- [Assignment] Below are the entries. Transcribe exactly the lines from the one with "let m := store_words m data [load64_le" through the one with "Definition decryptBlockWithGost15 (m", ends included, and leave out all others.

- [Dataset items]
--------------------------------

(* ===== verification/KuznechikInvLS.v ===== *)
(** * Kuznechik: the tables precomputedInversedLSTableLeft and precomputedInversedLSTableRight of
    src/crypto/encryption/gost2015_kuznechik/optimised_tables.c

    One definition per row of 256 entries; an entry is the eight bytes of the union
    [qword_t], written in memory order. *)

From Stdlib Require Import ZArith List.
Import ListNotations.
#[local] Open Scope Z_scope.
#[local] Open Scope list_scope.

Definition precomputedInversedLSTableLeft_0 : list Z := [
  0xa5cc0e86c24fba59; 0x2d039694956c2ab6; 0x3217b1aba6f911d2; 0x8fa58244279665bf;
  0x0ed434ace0a929a0; 0x30fc7ad286405f68; 0x38d6d0f506e1a4c5; 0xc0762bce5dc3bf63;
  0x54d2db4709717d0f; 0xe62058d9780a079f; 0x9e6591d7f4aa777b; 0x39425428165c8398;
  0x55465f9a19cc5a52; 0x7ebb5785eca8a2e9; 0x522c45cc6979af02; 0x912521a604be7986;
  0x642ea1958f312267; 0x037f4fa4300469e7; 0x57ad94e3397514e8; 0x5a06efebe9d854af;
  0x1c6b689b03915283; 0x603bf467cf80bed0; 0x076a1a5670b5f550; 0x187e3d694320ce34;
  0x213c6941557c4dac; 0x7284a8502cb8c5f3; 0xa867758e12e2fa1e; 0xd1b6385d8effada7;
  0x2916c366d5ddb601; 0xc688b5453dcb6d6e; 0xa4588a5bd2f29d04; 0x3fbccaa376545195;
  0xe0dec6521802d592; 0x27c2f7ca35749fa1; 0x8d4e493d072f2b05; 0x0c3fffd5c010671a;
  0x820ef94cf73b25f8; 0xea1fa70cb81a6085; 0xae99eb0572ea2813; 0xb40c1d151173a89d;
  0x9a70c425b41bebcc; 0x6344bbc3ff84d737; 0x492d37011a5d08d1; 0xe55f177d480e6e78;
  0x4278d282aaf89a9b; 0xe4cb93a058b34925; 0x15d54661938d8e73; 0xb77352b12177c17a;
  0xc85c81e9dd6244ce; 0x06fe9e8b6008d20d; 0x706f63290c018b49; 0x9d1ade73c4ae1e9c;
  0x41079d269afcf37c; 0x75eeb2065c0d30a3; 0x19eab9b4539de969; 0xc9c80534cddf6393;
  0xaa8cbef7325bb4a4; 0xfcb5aec91b938711; 0x4d3862f35aec9466; 0xbf59f896a1d63ad7;
  0x2a698cc2e5d9dfe6; 0x73102c8d3c05e2ae; 0x84f067c79733f7f5; 0xd5a36dafce4e3110;
  0xc309646a6dc7d684; 0xaf0d6fd862570f4e; 0x2bfd081ff564f8bb; 0x861bacbeb78ab94f;
  0xa727c5ffe2f6f4e3; 0xb18dcc3a417f1377; 0xb2f2839e717b7a90; 0x5b926b36f96573f2;
  0x466d8770ea49062c; 0xd35df324ae46e31d; 0x9ff1150ae4175026; 0xfd212a140b2ea04c;
  0xd437e972def3164d; 0x0f40b071f0140efd; 0x9c8e5aaed41339c1; 0x2fe85dedb5d5640c;
  0x9be440f8a4a6cc91; 0x43ec565fba45bdc6; 0xef9e7623e816db6f; 0xd99c927a0e5e560a;
  0x79d14dd39c1d57b9; 0xb6e7d66c31cae627; 0x53b8c11179c4885f; 0x7f2fd358fc1585b4;
  0xc1e2af134d7e983e; 0xf08a511cdb83e00b; 0x23d7a23875c50316; 0xe7b4dc0468b720c2;
  0x25293cb315cdd11b; 0x5e13ba19a969c818; 0xb59899c801ce8fc0; 0x1e80a3e223281c39;
  0xa2a614d0b2fa4f09; 0xdf620cf16e568407; 0xa6b34122f24bd3be; 0xfe5e65b03b2ac9ab;
  0xac72207c525366a9; 0x224326e56578244b; 0xf9347fe64b9f3cfb; 0xe2350d2b38bb9b28;
  0x4a5278a52a596136; 0xbc26b73291d25330; 0x357dabfdd64ce482; 0xcab74a90fddb0a74;
  0xee0af2fef8abfc32; 0x7845c90e8ca070e4; 0x0581d12f500cbbea; 0x6b6e11e47f252c9a;
  0x51530a68597dc6e5; 0xe14a428f08bff2cf; 0x5979a04fd9dc3d48; 0xa332900da2476854;
  0xf2619a65fb3aaeb1; 0x71fbe7f41cbcac14; 0x5639103e29c833b5; 0x11c01393d33c12c4;
  0x6afa95396f980bc7; 0x895b1ccf479eb7b2; 0x94a4f08954b2c26c; 0x65ba25489f8c053a;
  0x8cdacde017920c58; 0xbb4cad64e167a660; 0x7705797f7cb47e19; 0x3cc3850746503872;
  0x7b3a86aabca41903; 0x288247bbc560915c; 0xab183a2a22e693f9; 0xd2c977f9befbc440;
  0x3168fe0f96fd7835; 0xdef6882c7eeba35a; 0xc4637e3c1d7223d4; 0x5f873ec4b9d4ef45;
  0xcc49d41b9dd3d879; 0xcf369bbfadd7b19e; 0x7691fda26c095944; 0x2c97124985d10deb;
  0xb833e2c0d163cf87; 0xd80816a71ee37157; 0x2e7cd930a5684351; 0x3602e459e6488d65;
  0xdb7759032ee718b0; 0x6985da9d5f9c6220; 0xb366074361c65dcd; 0x1441c2bc8330a92e;
  0x95307454440fe531; 0xbecd7c4bb16b1d8a; 0x62d03f1eef39f06a; 0xa1d95b7482fe26ee;
  0x3ba99f5136e5cd22; 0x16aa09c5a389e794; 0x66c56aecaf886cdd; 0xe960e8a8881e0962;
  0x5cf8716089d086a2; 0x6c040bb20f90d9ca; 0x6d908f6f1f2dfe97; 0xade6a4a142ee41f4;
  0x37966084f6f5aa38; 0x61af70badf3d998d; 0x4bc6fc783ae4466b; 0xb9a7661dc1dee8da;
  0xe3a189f62806bc75; 0xbad829b9f1da813d; 0xf11ed5c1cb3ec756; 0xa04ddfa9924301b3;
  0x8564e31a878ed0a8; 0x839a7d91e78602a5; 0xdae3ddde3e5a3fed; 0x47f903adfaf42171;
  0xc5f7fae10dcf0489; 0xb01948e751c2342a; 0x33833576b644368f; 0xfa4b30427b9b551c;
  0x964f3bf0740b8cd6; 0x6f7b44163f94b02d; 0x6eefc0cb2f299770; 0xc29de0b77d7af1d9;
  0xf674cf97bb8b3206; 0x50c78eb549c0e1b8; 0xffcae16d2b97eef6; 0x5d6cf5bd996da1ff;
  0xa9f3f153025fdd43; 0x8e310699372b42e2; 0x173e8d18b334c0c9; 0x1b0172cd7324a7d3;
  0x97dbbf2d64b6ab8b; 0x7dc41821dcaccb0e; 0xece13987d812b288; 0x58ed2492c9611a15;
  0xf7e04b4aab36155b; 0x1f14273f33953b64; 0xfbdfb49f6b267241; 0x7c509cfccc11ec53;
  0x09be2efa901cdcf0; 0x0dab7b08d0ad4047; 0x7aae0277ac193e5e; 0x6751ee31bf354b80;
  0x4512c8d4da4d6fcb; 0x878f2863a7379e12; 0xdc1d43555e52ede0; 0xe8f46c7598a32e3f;
  0x4fd3a98a7a55dadc; 0x1dffec46132c75de; 0x4e472d576ae8fd81; 0x041555f240b19cb7;
  0xeb8b23d1a8a747d8; 0xf8a0fb3b5b221ba6; 0xf3f51eb8eb8789ec; 0x3e284e7e66e976c8;
  0x3d5701da56ed1f2f; 0xbdb233ef816f746d; 0x8a24536b779ade55; 0x88cf9812572390ef;
  0xdd89c7884eefcabd; 0xcddd50c68d6eff24; 0x0b55e583b0a5924a; 0x132bd8eaf3855c7e;
  0x989b0f5c94a2a576; 0x02ebcb7920b94eba; 0x93ceeadf2407373c; 0x80e53235d7826b42;
  0x90b1a57b14035edb; 0xd022bc809e428afa; 0x24bdb86e0570f646; 0x34e92f20c6f1c3df;
  0xcb23ce4ded662d29; 0xed75bd5ac8af95d5; 0xf49f04ee9b327cbc; 0xcea21f62bd6a96c3;
  0x990f8b81841f822b; 0x1054974ec3813599; 0x44864c09caf04896; 0x409319fb8a41d421;
  0x925a6e0234ba1061; 0x3a3d1b8c2658ea7f; 0x019484dd10bd275d; 0x2656731725c9b8fc;
  0x12bf5c37e3387b23; 0x1a95f6106399808e; 0x48b9b3dc0ae02f8c; 0x68115e404f21457d;
  0xf50b80338b8f5be1; 0x8171b6e8c73f4c1f; 0x8bb0d7b66727f908; 0xc71c31982d764a33;
  0xd6dc220bfe4a58f7; 0x20a8ed9c45c16af1; 0x0ac1615ea018b517; 0x082aaa2780a1fbad;
  0x0000000000000000; 0x4cace62e4a51b33b; 0xd748a6d6eef77faa; 0x747a36db4cb017fe].
Definition applyInversedLSTransformation (input : list Z) : list Z :=
  [apply_table precomputedInversedLSTableLeft input;
   apply_table precomputedInversedLSTableRight input].

Definition applyFTransformation (constantIndex : nat) (left right : list Z)
    : list Z * list Z :=
  let temp1 := [left.[0] ^^ asQWord roundConstantsLeft.[constantIndex];
                left.[1] ^^ asQWord roundConstantsRight.[constantIndex]] in
  let temp2 := applyLSTransformation (words_to_bytes temp1) in
  let right := xor_list right temp2 in
  swapBlocks left right.

(** The round keys are an array of 20 words; block [n] is the words [2 n] and [2 n + 1]. *)
Definition block_at (roundKeys : list Z) (n : nat) : list Z := mem_read roundKeys (2 * n) 2.

(** One step of the outer loop: [next] is [nextKeyIndex_]. *)
Definition schedule_pair (next : nat) (constantIndex : nat) (roundKeys : list Z) : list Z :=
  let roundKeys := mem_write roundKeys (2 * next) (mem_read roundKeys (2 * (next - 2)) 4) in
  for_up NumberOfRoundsInKeySchedule (fun i roundKeys =>
    let '(left_, right_) := applyFTransformation (constantIndex + i)
      (block_at roundKeys next) (block_at roundKeys (next + 1)) in
    mem_write (mem_write roundKeys (2 * next) left_) (2 * (next + 1)) right_) roundKeys.

Definition scheduleEncryptionRoundKeysForGost15 (roundKeys key : list Z) : list Z :=
  let roundKeys := mem_write roundKeys 0 (bytes_to_words 4 (mem_read key 0 (BlockLengthInBytes * 2))) in
  for_up ((NumberOfRounds - 2) / 2) (fun k roundKeys =>
    schedule_pair (2 + 2 * k) (NumberOfRoundsInKeySchedule * k) roundKeys) roundKeys.

Definition scheduleDecryptionRoundKeysForGost15 (roundKeys key : list Z) : list Z :=
  let roundKeys := scheduleEncryptionRoundKeysForGost15 roundKeys key in
  for_up 8 (fun k roundKeys =>
    let roundKeyIndex := S k in
    let cache := applySTransformation (words_to_bytes (block_at roundKeys roundKeyIndex)) in
    mem_write roundKeys (2 * roundKeyIndex) (applyInversedLSTransformation cache)) roundKeys.

(** The block functions work on a memory [m] of bytes, with the round keys at [rk] and the
    block at [data]; the two may overlap. *)
Definition key_word (m : list Z) (rk : nat) (i : nat) : Z := load64_le m (rk + 8 * i).
Definition store_words (m : list Z) (data : nat) (ws : list Z) : list Z :=
  mem_write m data (words_to_bytes ws).

Definition encrypt_round (rk data : nat) (round : nat) (m : list Z) : list Z :=
  let cache := [load64_le m data ^^ key_word m rk (2 * round);
                load64_le m (data + 8) ^^ key_word m rk (2 * round + 1)] in
  store_words m data (applyLSTransformation (words_to_bytes cache)).

Definition xor_key (rk data : nat) (round : nat) (m : list Z) : list Z :=
  let m := store_words m data [load64_le m data ^^ key_word m rk (2 * round)] in
  store_words m (data + 8) [load64_le m (data + 8) ^^ key_word m rk (2 * round + 1)].

Definition encryptBlockWithGost15 (m : list Z) (rk data : nat) : list Z :=
  let m := for_up (NumberOfRounds - 1) (encrypt_round rk data) m in
  xor_key rk data (NumberOfRounds - 1) m.

(** The cached block and the memory, after one step of the decryption loop. *)
Definition decrypt_round (rk data : nat) (round : nat) (s : list Z * list Z) : list Z * list Z :=
  let '(cache, m) := s in
  let m := store_words m data (applyInversedLSTransformation (words_to_bytes cache)) in
  ([load64_le m data ^^ key_word m rk (2 * round);
    load64_le m (data + 8) ^^ key_word m rk (2 * round + 1)], m).

Definition decryptBlockWithGost15 (m : list Z) (rk data : nat) : list Z :=
  let round := (NumberOfRounds - 1)%nat in
  let m := xor_key rk data round m in
  let m := mem_write m data (applySTransformation (mem_read m data 16)) in
  let cache := applyInversedLSTransformation (mem_read m data 16) in
  let s := decrypt_round rk data (round - 1) (cache, m) in
  let '(cache, m) := for_up (round - 2) (fun k => decrypt_round rk data (round - 2 - k)) s in
  let cache := bytes_to_words 2 (applyInversedSTransformation (words_to_bytes cache)) in
  let m := store_words m data [cache.[0] ^^ key_word m rk 0] in
  store_words m (data + 8) [cache.[1] ^^ key_word m rk 1].

(** ** The specification *)

(** GF(2^8) modulo x^8 + x^7 + x^6 + x + 1. *)
Abbreviation gmul := (gf_mul 0x1c3).

(** The linear function of the shift register, on the bytes a15 ... a0. *)
Definition l_coef : list Z := [148; 32; 133; 16; 194; 192; 1; 251; 1; 192; 194; 16; 133; 32; 148; 1].
Definition l (a : list Z) : Z :=
  for_up 16 (fun i r => r ^^ gmul l_coef.[i] a.[i]) 0.

Definition R (a : list Z) : list Z := l a :: take 15 a.
Definition R_inv (a : list Z) : list Z := drop 1 a ++ [l (drop 1 a ++ [a.[0]])].

Definition L (a : list Z) : list Z := Nat.iter 16 R a.
Definition L_inv (a : list Z) : list Z := Nat.iter 16 R_inv a.
Definition Sub (a : list Z) : list Z := (fun x => Pi.[Z.to_nat x]) <$> a.
Definition Sub_inv (a : list Z) : list Z := (fun x => InversedPi.[Z.to_nat x]) <$> a.
Definition X (k a : list Z) : list Z := xor_list a k.

(** The constants of the key schedule: L of the number of the constant, from 1. *)
Definition round_constant (i : nat) : list Z := L (replicate 15 0 ++ [Z.of_nat (S i)]).

(** One Feistel step of the key schedule. *)
Definition feistel (c : list Z) (ks : list Z * list Z) : list Z * list Z :=
  let '(a1, a0) := ks in (xor_list (L (Sub (X c a1))) a0, a1).

(** The round keys, two at a time. *)
Fixpoint std_pair (k : nat) (ks : list Z * list Z) : list Z * list Z :=
  match k with
  | O => ks
  | S k => for_up 8 (fun i => feistel (round_constant (8 * k + i))) (std_pair k ks)
  end.
Definition std_round_key (key : list Z) (n : nat) : list Z :=
  let p := std_pair (n / 2) (take 16 key, drop 16 key) in
  if (n mod 2 =? 0)%nat then p.1 else p.2.

(** Encryption and decryption with the ten round keys [ks]. *)
Definition std_encrypt (ks : nat -> list Z) (a : list Z) : list Z :=
  X (ks 9%nat) (for_up 9 (fun i a => L (Sub (X (ks i) a))) a).
Definition std_decrypt (ks : nat -> list Z) (a : list Z) : list Z :=
  for_up 9 (fun i a => X (ks (8 - i)%nat) (Sub_inv (L_inv a))) (X (ks 9%nat) a).

(** ** The linear maps *)

Definition is_block (a : list Z) : Prop := bytes a /\ length a = 16%nat.

Definition zeros16 : list Z := replicate 16 0.

(** The maps on blocks that preserve exclusive or. *)
Definition linear (f : list Z -> list Z) : Prop :=
  (forall a, is_block a -> is_block (f a)) /\
  (forall a b, is_block a -> is_block b -> f (xor_list a b) = xor_list (f a) (f b)).

Lemma is_block_xor a b : is_block a -> is_block b -> is_block (xor_list a b).
Proof.
  intros [Ha Hla] [Hb Hlb]. split; [now apply words_xor_list|rewrite length_xor_list; lia].
Qed.

Lemma is_block_zeros : is_block zeros16.
Proof. by_eval. Qed.

Lemma xor_list_self a : length a = 16%nat -> xor_list a a = zeros16.
Proof.
  intros H. apply (nth_ext_eq _ _ 0); rewrite length_xor_list, H; [done|].
  intros i Hi. rewrite nth_xor_list, Z.lxor_nilpotent by done. unfold zeros16.
  symmetry. apply nth_zeros.
Qed.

--------------------------------

- [The answer]
  let m := store_words m data [load64_le m data ^^ key_word m rk (2 * round)] in
  store_words m (data + 8) [load64_le m (data + 8) ^^ key_word m rk (2 * round + 1)].

Definition encryptBlockWithGost15 (m : list Z) (rk data : nat) : list Z :=
  let m := for_up (NumberOfRounds - 1) (encrypt_round rk data) m in
  xor_key rk data (NumberOfRounds - 1) m.

(** The cached block and the memory, after one step of the decryption loop. *)
Definition decrypt_round (rk data : nat) (round : nat) (s : list Z * list Z) : list Z * list Z :=
  let '(cache, m) := s in
  let m := store_words m data (applyInversedLSTransformation (words_to_bytes cache)) in
  ([load64_le m data ^^ key_word m rk (2 * round);
    load64_le m (data + 8) ^^ key_word m rk (2 * round + 1)], m).

Definition decryptBlockWithGost15 (m : list Z) (rk data : nat) : list Z :=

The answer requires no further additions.